**TASK**: The required result is a line count: how many lines in this data hold the word "with". Give only that.

**INPUT DATA**:
Lemma handles_recv p : handles (Recv (Some p)).
Proof.
  intros others s x lw x1 Hinv Hlw Hocc. cbn in Hocc.
  destruct (negb (not_null (running x)) && pcb_alive x && recv_set x) eqn:Hc; [|done].
  apply andb_true_iff in Hc as [[Hi Ha]%andb_true_iff Hset].
  destruct (inv_open _ _ _ Hinv) as (c & d & -> & [Hb Hal Hpc _ _] & Hp & Ho & Hf & Hr); [by left|].
  destruct (idle_dead _ _ Hr Hi) as (-> & Hrn & Hpb).
  rewrite Ha in Hal. assert (Hcl : client_closed c = false) by (by destruct (client_closed c)).
  pose proof (Hpc Hcl) as [H1 H2 H3 H4 Hd Hrc].
  assert (Hs : socks_closed c = false) by (rewrite Hset in H2; by destruct (socks_closed c)).
  pose proof (b_rx _ _ Hb Hs) as Hrx. pose proof (b_used _ _ Hb). pose proof (b_buf _ _ Hb) as Hz.
  pose proof (b_sending _ _ Hb Hs) as Hsd.
  destruct ((0 <? zlen p) && (zlen (rx x) + zlen p - recved x <=? TCP_WND)) eqn:Hw; [|done].
  injection Hocc as <-. apply andb_true_iff in Hw as [Hpos Hw]. zbool.
  assert (zlen (rx x) = zlen (up x) + buf_used c).
  { rewrite Hrx. zlens. rewrite zlen_slice by lia. lia. }
  cbn [handle]. unfold client_recv_func. wp_c. rewrite Hcl. wp_a. wp_a; [lia|].
  zif (zlen p >? TCP_WND - buf_used c); [lia|]. wp_u.
  set (c1 := set_buf (splice (buf_used c) p (buf c)) (buf_used c + zlen p) c).
  match goal with |- wp _ _ _ _ ?y => set (x2 := y) end.
  assert (Hbuf1 : zlen (buf c1) = TCP_WND) by (cbn; rewrite zlen_splice; lia).
  assert (Hslice : ∀ k, 0 ≤ k ≤ buf_used c → slice 0 k (buf c1) = slice 0 k (buf c)).
  { intros k Hk. cbn. apply slice_splice_before; lia. }
  assert (Hp2 : passed x2).
  { destruct Hp as [[r Hr'] ? ? ? ? ?]. split; try done; cbn; [|rewrite (b_socks _ _ Hb), Hs; done].
    exists (r ++ p). by rewrite Hr', <-app_assoc. }
  assert (Hrx2 : rx x2 = up x2 ++ slice 0 (buf_used c1) (buf c1)).
  { cbn. rewrite Hrx, <-app_assoc. f_equal. rewrite slice_split by lia.
    rewrite slice_splice_before, (slice_splice_same (0 + buf_used c)) by lia. done. }
  assert (Hop : ∀ sd, (if socks_up c && (0 <? buf_used c1)
      then ∃ k, 0 < k ≤ buf_used c1 ∧ sd = Some (slice 0 k (buf c1)) else sd = None) →
    open c1 (set_streams sd (up x) (receiving x) (down x) x2)).
  { intros sd Hsd1. split; [|by cbn; rewrite Ha, Hcl|intros _|by cbn; rewrite Hcl|by cbn; rewrite Hs].
    - destruct Hb; split; try done. cbn; lia.
    - split; try done. cbn. destruct (socks_up c); [destruct Hd as [[] ?]; split; [by split|done]|done]. }
  assert (Hx2 : x2 = set_streams (sending x) (up x) (receiving x) (down x) x2) by done.
  cbn [andb]. destruct ((buf_used c + zlen p =? zlen p) && socks_up c) eqn:Hsend.
  - apply andb_true_iff in Hsend as [Hz0 Hu]. zbool. wp_a; [by cbn; rewrite Hs|].
    assert (Hn0 : buf_used c = 0) by lia. rewrite Hn0, andb_false_r in Hsd.
    apply wp_bind, send_to_socks_up; try done; [rewrite Hbuf1; cbn [c1 buf_used set_buf]; lia|by cbn; rewrite (b_socks _ _ Hb), Hs|
      by cbn; rewrite (b_up _ _ Hb Hs)|].
    apply wp_modify. apply inv_some; [apply Hop|by apply passed_set_streams|done| |done].
    + rewrite Hu. cbn [andb]. replace (0 <? buf_used c1) with true by (cbn; lia).
      exists (buf_used c1). split; [cbn; lia|done].
    + intros k killed [= <- <-]. cbn. by rewrite Ha.
  - apply wp_bind. eapply wp_emit; [reflexivity|].
    assert (Hop' : open c1 x2).
    { rewrite Hx2. apply Hop. destruct (socks_up c); [|done]. cbn [andb] in *.
      rewrite andb_true_r in Hsend. zbool. cbn [buf_used c1 set_buf].
      replace (0 <? buf_used c + zlen p) with true by lia.
      replace (0 <? buf_used c) with true in Hsd by lia. destruct Hsd as (k & ? & Hk).
      exists k. split; [lia|]. by rewrite Hslice by lia. }
    eapply wp_return_ok; [by apply open_running|done|by apply passed_running|done|done|done|done|done].
Qed.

**EXERCISE RESULT**: 4